Six Moon Dance by Sheri S. Tepper

The conversation was between Hanna and Kurm, concerning some yarn Kurm had recently purchased from a local farmer.

“I can’t use the stuff,” said Kurm. “It’s last year’s spin, and I hate telling old man Dutter it’s no good, but I can’t afford not to. I can’t use it.”

“The quality is bad?” asked Hanna. “The Dutters were always good spinners.”

“It isn’t the quality,” he replied. “It’s the smell. I told you what I suspected … “

“About Dutter not fathering those boys? Yes. You told me long ago.”

“Well, you know he has that smell. Skunk-lung is what it is, and it’s why they wouldn’t have him, no matter how much he offered for dowry. And he’s been seen here and there near the Dutter farm since those two boys came there—everybody knows they aren’t Dutter’s boys—and they have that same smell. Old man Dutter, he’s either got no nose or he’s so used to it he doesn’t notice.”

“But the boys don’t spin.”

“No. And billy goats don’t give milk. But you make goat cheese where there’s a billy, the cheese stinks, sympathetic like. You spin yarn where there’s skunk-lung, and the yarn stinks, too. They breathe it onto everything, and whatever the cause, I can’t use it.”

Which was all that was said, enough to make Mouche mightily interested. The Dutter boys had lived over the hill from his own home. And Madame had said she’d turned Dutter down when he’d tried to sell them. So, Dutter was a farmer, and the boys probably weren’t his, and they smelled, and House Genevois had two newish students who smelled and whom Madame was not thrilled with. So, who was the he who had been seen near the Dutter farm? The same he who had come to House Genevois?

“Have you heard about them smelling bad?” Mouche asked his friends, when they discussed the matter that night in the loft where they slept.

“The room smelled bad that time,” said Tyle.

“Maybe it wasn’t them. Maybe it was the other one.”

They didn’t know. Bane and Dyre were still new boys. If they smelled, only the other new boys would know.

The fact that the other new boys didn’t know was a testimonial to Madame’s assiduity and long experience. She had not been in the same room with Bane and Dyre for more than a moment before realizing they would present a challenge. Charcoal in the food, and chopped alfalfa, and certain herbs she knew of. Certain uncommon unguents rather than usual ones. One drug, expensive but efficacious in quelling goaty effusions in young bucks. The condition presented by the two youngsters was not unknown, though this was the first she’d ever heard of it in young men. The condition was usually reported as infecting those few weird and elderly outcasts who frequented the frontier. They’d wander into town, nobody knowing who they were, and they’d have that smell.
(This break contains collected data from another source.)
(* ===== verification/Heap.v ===== *)
(** * The kernel heap (kernel/memory/heap.c, heap.h)

    A list of blocks, each a 32-byte header followed by its payload.  Headers
    are kept by address; a header that was merged away keeps its last value,
    as in memory.  Payload bytes are a separate store: clients write inside
    their own blocks. *)
From S2P Require Import Prelude.
From S2P Require Import Interfaces.

Definition FREE : Z := 0.
Definition USED : Z := 1.
Definition sizeof_heap_node : Z := 32.

(** [struct heap_node]. *)
Record heap_node_t := mk_node { n_size : Z; n_status : Z; n_prev : Z; n_next : Z }.

(** [kernel_heap], the headers in memory, the payload bytes, and the kernel's
    address space. *)
Record heap_state (V : Type) := mk_heap {
  kernel_heap : Z;
  hdrs : gmap Z heap_node_t;
  data : gmap Z Z;
  space : V;
}.
Arguments mk_heap {V}.
Arguments kernel_heap {V}.
Arguments hdrs {V}.
Arguments data {V}.
Arguments space {V}.

Section heap.
Context {V : Type} `{!AreaAllocator V}.
Abbreviation HP := (M (heap_state V)).

Definition set_hdrs (v : gmap Z heap_node_t) (s : heap_state V) : heap_state V :=
  mk_heap (kernel_heap s) v (data s) (space s).
(* ===== verification/Vmm.v ===== *)
(** * Address space management (kernel/memory/vmm.c, vmm.h)

    An address space is a doubly linked list of areas in increasing address
    order; the area records live in container pages.  Vmm structures, areas,
    containers and locks are kept by address; the page tables, the page
    allocator and the heap are the components they call. *)
From S2P Require Import Prelude.
From S2P Require Import Interfaces.
From S2P Require Import Cpu.
From S2P Require Import Spinlock.
From S2P Require Import Layout.
From S2P Require Import Vm.
From S2P Require Import VmWalk.
From S2P Require Import VmMap.

(** [struct memory_area]. *)
Record memory_area_t := mk_area {
  a_start : Z; a_size : Z; a_flags : Z; a_is_mmio : Z; a_next : Z; a_prev : Z;
}.
Definition sizeof_memory_area : Z := 40.
Definition ITEM_PER_CONTAINER : Z := PAGE_SIZE / sizeof_memory_area.

(** [struct vmm_info]. *)
Record vmm_info_t := mk_vmm {
  root_pagetable : Z; user_vmm : bool;
  vmm_start : Z; vmm_data_start : Z; vmm_data_end : Z;
  current_index : Z; root_container : Z; current_container : Z;
  current_addr : Z; first_area : Z; current_area : Z;
  lock : Z;
}.
Definition sizeof_vmm_info : Z := 96.
Definition sizeof_spinlock : Z := 16.

(** The vmm structures, the areas, the [next] fields of the containers, and
    the locks, by address; the CPUs with the page table each has loaded; the
    page tables; the heap. *)
Record vmm_state (P H : Type) := mk_vs {
  vmms : gmap Z vmm_info_t;
  areas : gmap Z memory_area_t;
  conts : gmap Z Z;
  locks : gmap Z spinlock_t;
  vcpus : cpus;
  cr3 : gmap Z Z;
  tables : vm P;
  vheap : H;
}.
Arguments mk_vs {P H}.
Arguments vmms {P H}.
Arguments areas {P H}.
Arguments conts {P H}.
Arguments locks {P H}.
Arguments vcpus {P H}.
Arguments cr3 {P H}.
Arguments tables {P H}.
Arguments vheap {P H}.

Definition set_a_next v a := mk_area (a_start a) (a_size a) (a_flags a) (a_is_mmio a) v (a_prev a).
Definition set_a_prev v a := mk_area (a_start a) (a_size a) (a_flags a) (a_is_mmio a) (a_next a) v.
Definition set_a_flags v a := mk_area (a_start a) (a_size a) v (a_is_mmio a) (a_next a) (a_prev a).
Definition set_a_mmio v a := mk_area (a_start a) (a_size a) (a_flags a) v (a_next a) (a_prev a).

Definition set_first v m := mk_vmm (root_pagetable m) (user_vmm m) (vmm_start m) (vmm_data_start m)
  (vmm_data_end m) (current_index m) (root_container m) (current_container m) (current_addr m) v
  (current_area m) (lock m).
Definition set_current v m := mk_vmm (root_pagetable m) (user_vmm m) (vmm_start m) (vmm_data_start m)
  (vmm_data_end m) (current_index m) (root_container m) (current_container m) (current_addr m)
  (first_area m) v (lock m).
Definition set_current_addr v m := mk_vmm (root_pagetable m) (user_vmm m) (vmm_start m) (vmm_data_start m)
  (vmm_data_end m) (current_index m) (root_container m) (current_container m) v
  (first_area m) (current_area m) (lock m).
Definition set_index v m := mk_vmm (root_pagetable m) (user_vmm m) (vmm_start m) (vmm_data_start m)
  (vmm_data_end m) v (root_container m) (current_container m) (current_addr m)
  (first_area m) (current_area m) (lock m).
Definition set_root_container v m := mk_vmm (root_pagetable m) (user_vmm m) (vmm_start m)
  (vmm_data_start m) (vmm_data_end m) (current_index m) v (current_container m) (current_addr m)
  (first_area m) (current_area m) (lock m).
Definition set_container v m := mk_vmm (root_pagetable m) (user_vmm m) (vmm_start m)
  (vmm_data_start m) (vmm_data_end m) (current_index m) (root_container m) v (current_addr m)
  (first_area m) (current_area m) (lock m).

Section vmm.
Context {P H : Type} `{!PageAllocator P} `{!Allocator H}.
(** The addresses of the statics [kernel_vmm] and [kernel_vmm_lock]; the
    contents of memory that was never written (area slots and [next] fields
    of a fresh container page); the spins granted to [acquire]; the CPU. *)
Context (kernel_vmm kernel_vmm_lock : Z).
Context (uninit_area : Z → memory_area_t) (uninit_next : Z → Z).
Context (spins : nat) (cpu : Z).
Abbreviation VS := (M (vmm_state P H)).

Definition load_vmm (m : Z) : VS vmm_info_t :=
  getf (λ s, if decide (m = 0) then None else vmms s !! m).
Definition store_vmm (m : Z) (v : vmm_info_t) : VS unit :=
  modifyf (λ s, if decide (m = 0) then None else
    Some (mk_vs (<[m := v]> (vmms s)) (areas s) (conts s) (locks s) (vcpus s) (cr3 s) (tables s) (vheap s))).
Definition upd_vmm (m : Z) (f : vmm_info_t → vmm_info_t) : VS unit :=
  v ← load_vmm m; store_vmm m (f v).

Definition load_area (a : Z) : VS memory_area_t :=
  getf (λ s, if decide (a = 0) then None else areas s !! a).
Definition store_area (a : Z) (v : memory_area_t) : VS unit :=
  modifyf (λ s, if decide (a = 0) then None else
    Some (mk_vs (vmms s) (<[a := v]> (areas s)) (conts s) (locks s) (vcpus s) (cr3 s) (tables s) (vheap s))).
Definition upd_area (a : Z) (f : memory_area_t → memory_area_t) : VS unit :=
  v ← load_area a; store_area a (f v).

Definition load_cont (c : Z) : VS Z := getf (λ s, if decide (c = 0) then None else conts s !! c).
Definition store_cont (c v : Z) : VS unit :=
  modifyf (λ s, if decide (c = 0) then None else
    Some (mk_vs (vmms s) (areas s) (<[c := v]> (conts s)) (locks s) (vcpus s) (cr3 s) (tables s) (vheap s))).

Definition on_tables {A} : M (vm P) A → VS A :=
  zoom tables (λ v s, mk_vs (vmms s) (areas s) (conts s) (locks s) (vcpus s) (cr3 s) v (vheap s)).
Definition on_heap {A} : M H A → VS A :=
  zoom vheap (λ v s, mk_vs (vmms s) (areas s) (conts s) (locks s) (vcpus s) (cr3 s) (tables s) v).
Definition on_vcpus {A} : CPU A → VS A :=
  zoom vcpus (λ v s, mk_vs (vmms s) (areas s) (conts s) (locks s) v (cr3 s) (tables s) (vheap s)).
(** [acquire]/[release] on the lock at address [l]. *)
Definition on_lock (l : Z) (f : SL unit) : VS unit := λ s,
  match locks s !! l with
  | None => Fault
  | Some lk =>
      match f (vcpus s, lk) with
      | Done (_, (cp, lk')) =>
          Done (tt, mk_vs (vmms s) (areas s) (conts s) (<[l := lk']> (locks s)) cp (cr3 s) (tables s) (vheap s))
      | Panic => Panic | Fault => Fault | OutOfFuel => OutOfFuel
      end
  end.

Definition vmm_init (m pagetable start till : Z) (user : bool) (lk : Z) : VS unit :=
  let vstart := PAGE_START start PAGE_SIZE in
  let vstart := if decide (vstart = 0) then vstart +64 PAGE_SIZE else vstart in
  store_vmm m (mk_vmm pagetable user vstart vstart (PAGE_END till PAGE_SIZE +64 1) 0 0 0 0 0 0
    (if decide (m ≠ kernel_vmm) then lk else kernel_vmm_lock)).

(** The loop of [get_memory_area]. *)
Fixpoint find_area (fuel : nat) (cur va : Z) : VS Z :=
  if decide (cur = 0) then mret 0 else
  match fuel with
  | O => out_of_fuel
  | S fuel =>
      a ← load_area cur;
      if decide (a_start a ≤ va ∧ va < a_start a +64 a_size a) then mret cur
      else find_area fuel (a_next a) va
  end.

Definition get_memory_area (m va : Z) : VS Z :=
  if decide (m = 0) then mret 0 else
  v ← load_vmm m;
  if decide (current_addr v < va) then mret 0 else
  n ← gets (λ s, size (areas s));
  find_area n (first_area v) va.

(** The search for a gap in [vmm_alloc_at]; whatever it finds, [found] is set
    to 0 after the loop.  The result is [(prev, cur)] at its end. *)
Fixpoint gap_search (fuel : nat) (base length data_start prev cur : Z) : VS (Z * Z) :=
  if decide (cur = 0) then mret (prev, cur) else
  match fuel with
  | O => out_of_fuel
  | S fuel =>
      a ← load_area cur;
      if decide (w64 (a_start a + a_size a - 1) < base) then
        gap_search fuel base length data_start cur (a_next a)
      else
        low ← (if decide (prev = 0) then mret data_start else
               p ← load_area prev;
               mret (w64 (PAGE_END (w64 (a_start p + a_size p - 1)) PAGE_SIZE + 1)));
        let high := a_start a in
        if decide (low +64 length < high) then mret (prev, cur)
        else gap_search fuel base length data_start cur (a_next a)
  end.

(** A slot for a new area; a full or missing container is replaced by a fresh
    page, whose address is used unchecked. *)
Definition area_slot (m : Z) : VS Z :=
  v ← load_vmm m;
  (if decide (current_index v = ITEM_PER_CONTAINER ∨ root_container v = 0) then
     phy ← on_tables (on_pages kalloc);
     let new_container := phy +64 PHYSICAL_OFFSET in
     store_cont new_container (uninit_next new_container);;
     (if decide (current_container v ≠ 0) then store_cont (current_container v) new_container
      else upd_vmm m (set_root_container new_container));;
     upd_vmm m (set_container new_container);;
     upd_vmm m (set_index 0)
   else mret tt);;
  v ← load_vmm m;
  let new := current_container v +64 current_index v * sizeof_memory_area in
  upd_vmm m (λ v, set_index (current_index v +64 1) v);;
  mret new.

(** Linking the new area between [prev] and [cur]. *)
Definition link_area (m new found length flags prev cur : Z) : VS unit :=
  v ← load_vmm m;
  old ← gets (λ s, default (uninit_area new) (areas s !! new));
  let flags := if user_vmm v then Z.lor flags MEMORY_FLAG_USER else flags in
  store_area new (mk_area found (length +64 1) flags (a_is_mmio old) cur (a_prev old));;
  (if decide (cur ≠ 0) then upd_area cur (set_a_prev new) else mret tt);;
  upd_area new (set_a_prev prev);;
  (if decide (prev ≠ 0) then upd_area prev (set_a_next new)
   else upd_vmm m (set_first new));;
  v ← load_vmm m;
  if decide (prev = current_area v) then
    upd_vmm m (set_current new);;
    a ← load_area new;
    upd_vmm m (set_current_addr (w64 (a_start a + a_size a - 1)))
  else mret tt.

Definition vmm_alloc_at (base m sz flags : Z) : VS Z :=
  let length := PAGE_END (sz -64 1) PAGE_SIZE in
  v ← load_vmm m;
  let high_bound := vmm_data_end v in
  on_lock (lock v) (acquire (S spins) cpu);;
  v ← load_vmm m;
  let cur := current_area v in
  let low_bound := if decide (cur = 0) then vmm_data_start v
                   else w64 (PAGE_END (current_addr v) PAGE_SIZE + 1) in
  let base := PAGE_START base PAGE_SIZE in
  let found := if decide (low_bound < base) then base else low_bound in
  r ← (if decide (high_bound < found +64 length) then
         n ← gets (λ s, size (areas s));
         pc ← gap_search n base length (vmm_data_start v) 0 (first_area v);
         mret (0, pc)
       else mret (found, (cur, 0)));
  let '(found, (prev, cur)) := r in
  if decide (found = 0) then
    on_lock (lock v) (release cpu);; mret 0
  else
    new ← area_slot m;
    link_area m new found length flags prev cur;;
    v ← load_vmm m;
    on_lock (lock v) (release cpu);;
    mret new.

Definition vmm_alloc (m sz flags : Z) : VS Z := vmm_alloc_at 0 m sz flags.

(** The search of [vmm_free_area] for the container of [area]. *)
Fixpoint find_container (fuel : nat) (cur area : Z) : VS Z :=
  if decide (cur = 0) then mret 0 else
  match fuel with
  | O => out_of_fuel
  | S fuel =>
      if decide (cur ≤ area ∧ area ≤ cur + (ITEM_PER_CONTAINER - 1) * sizeof_memory_area) then mret cur
      else n ← load_cont cur; find_container fuel n area
  end.

Definition vmm_free_area (m area : Z) : VS Z :=
  if decide (area = 0) then mret (-1) else
  v ← load_vmm m;
  n ← gets (λ s, size (conts s));
  c ← find_container (S n) (root_container v) area;
  if decide (c = 0) then mret (-1) else
  a ← load_area area;
  (if decide (a_prev a ≠ 0) then upd_area (a_prev a) (set_a_next (a_next a))
   else upd_vmm m (set_first (a_next a)));;
  a ← load_area area;
  (if decide (a_next a ≠ 0) then upd_area (a_next a) (set_a_prev (a_prev a))
   else upd_vmm m (set_current (a_prev a)));;
  a ← load_area area;
  v ← load_vmm m;
  on_tables (unmappages (root_pagetable v) (a_start a) (a_size a) (bool_decide (a_is_mmio a = 0)));;
  mret 0.

(** [change_current_vmm]; writing cr3 is [change_pagetable]. *)
Definition change_current_vmm (m : Z) : VS unit :=
  k ← on_vcpus (get_cpu cpu);
  on_vcpus (cpu_put cpu (set_cpu_vmm m k));;
  if decide (m ≠ kernel_vmm) then
    v ← load_vmm m;
    modify (λ s, mk_vs (vmms s) (areas s) (conts s) (locks s) (vcpus s)
      (<[cpu := root_pagetable v -64 PHYSICAL_OFFSET]> (cr3 s)) (tables s) (vheap s))
  else mret tt.

Definition get_current_vmm : VS Z :=
  k ← on_vcpus (get_cpu cpu);
  mret (if decide (vmm k ≠ 0) then vmm k else kernel_vmm).

Definition get_relevant_vmm (va : Z) : VS Z :=
  if decide (0xFFFF800000000000 ≤ va) then mret kernel_vmm else get_current_vmm.

Definition vmm_free (va : Z) : VS Z :=
  m ← get_relevant_vmm va;
  area ← get_memory_area m va;
  if decide (area = 0) then mret (-1) else vmm_free_area m area.

Definition update_area_access (m area flags : Z) : VS Z :=
  upd_area area (set_a_flags flags);;
  v ← load_vmm m;
  (if user_vmm v then upd_area area (λ a, set_a_flags (Z.lor (a_flags a) MEMORY_FLAG_USER) a)
   else mret tt);;
  a ← load_area area;
  on_tables (updatepages (root_pagetable v) (a_start a) (a_size a) (a_flags a)).

Definition on_demand_allocation (va : Z) : VS Z :=
  m ← get_relevant_vmm va;
  area ← get_memory_area m va;
  if decide (area = 0) then mret (-1) else
  page ← on_tables (on_pages kalloc);
  v ← load_vmm m;
  a ← load_area area;
  r ← on_tables (mappages (root_pagetable v) (PAGE_START va PAGE_SIZE) PAGE_SIZE page (a_flags a));
  mret (if decide (r ≠ 0) then -1 else 0).

Definition vmm_create (start till : Z) (user : bool) : VS Z :=
  m ← on_heap (h_alloc sizeof_vmm_info);
  if decide (m = 0) then mret 0 else
  pt ← on_tables (on_pages kalloc);
  if decide (pt = 0) then on_heap (h_free m);; mret 0 else
  let pagetable := pt +64 PHYSICAL_OFFSET in
  lk ← on_heap (h_alloc sizeof_spinlock);
  if decide (lk = 0) then
    on_tables (on_pages (kfree (pagetable -64 PHYSICAL_OFFSET)));;
    on_heap (h_free m);; mret 0
  else
  modify (λ s, mk_vs (vmms s) (areas s) (conts s) (<[lk := mk_lock 0 0 None]> (locks s))
    (vcpus s) (cr3 s) (tables s) (vheap s));;
  vmm_init m pagetable start till user lk;;
  mret m.

Fixpoint unmap_areas (fuel : nat) (root cur : Z) : VS unit :=
  if decide (cur = 0) then mret tt else
  match fuel with
  | O => out_of_fuel
  | S fuel =>
      a ← load_area cur;
      on_tables (unmappages root (a_start a) (a_size a) true);;
      a ← load_area cur;
      unmap_areas fuel root (a_next a)
  end.

Fixpoint free_containers (fuel : nat) (cur : Z) : VS unit :=
  if decide (cur = 0) then mret tt else
  match fuel with
  | O => out_of_fuel
  | S fuel =>
      n ← load_cont cur;
      on_tables (on_pages (kfree (cur -64 PHYSICAL_OFFSET)));;
      free_containers fuel n
  end.

Definition vmm_destroy (m : Z) : VS unit :=
  v ← load_vmm m;
  n ← gets (λ s, size (areas s));
  unmap_areas n (root_pagetable v) (first_area v);;
  n ← gets (λ s, size (conts s));
  free_containers (S n) (root_container v);;
  on_heap (h_free (lock v));;
  on_tables (on_pages (kfree (root_pagetable v -64 PHYSICAL_OFFSET)));;
  on_heap (h_free m).

Definition map_mmio (m physical sz : Z) (writable : bool) : VS Z :=
  let m := if decide (m = 0) then kernel_vmm else m in
  v ← load_vmm m;
  let flag := if writable then Z.lor 0 MEMORY_FLAG_WRITE else 0 in
  let flag := if user_vmm v then Z.lor flag MEMORY_FLAG_USER else flag in
  area ← vmm_alloc m sz flag;
  if decide (area = 0) then mret 0 else
  upd_area area (set_a_mmio 1);;
  a ← load_area area;
  v ← load_vmm m;
  r ← on_tables (mappages (root_pagetable v) (a_start a) (a_size a) physical (a_flags a));
  if decide (r ≠ 0) then mret 0 else
  a ← load_area area;
  mret (a_start a).

Definition unmap_mmio (va : Z) : VS unit :=
  m ← get_relevant_vmm va;
  area ← get_memory_area m va;
  if decide (area = 0) then mret tt else
  a ← load_area area;
  if decide (a_is_mmio a = 0) then mret tt else
  vmm_free_area m area;; mret tt.
End vmm.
He, her patron, who had offered a very large sum in gold for the training of these boys, had the same affliction, though he looked perfectly normal. To him, it must have seemed unimportant, for he did little to ameliorate his own condition. He, of course, was not married. He had not produced children. Except, vague rumor had it, these two, and they under such circumstances as were … well, better not mentioned. Those who had at one time spoken openly of the matter had ended up … gone. Vanished. Still, people whispered: Had he placed them with Dutter? Or had she! The woman. Whoever she was or had been. A certain name was sometimes whispered; whispered unwisely, Madame felt.

Madame was fairly sure who the mother had been, though she did nothing to verify the fact. She asked no questions, sent no investigators—though there were several she had employed in the past when she had needed information. In order that she might be unburdened of the boys as soon as possible, she concentrated instead on turning Bane and Dyre into acceptable candidates, and within two or three seasons she had them to the point where they could be seen occasionally in public without greatly risking the reputation of House Genevois.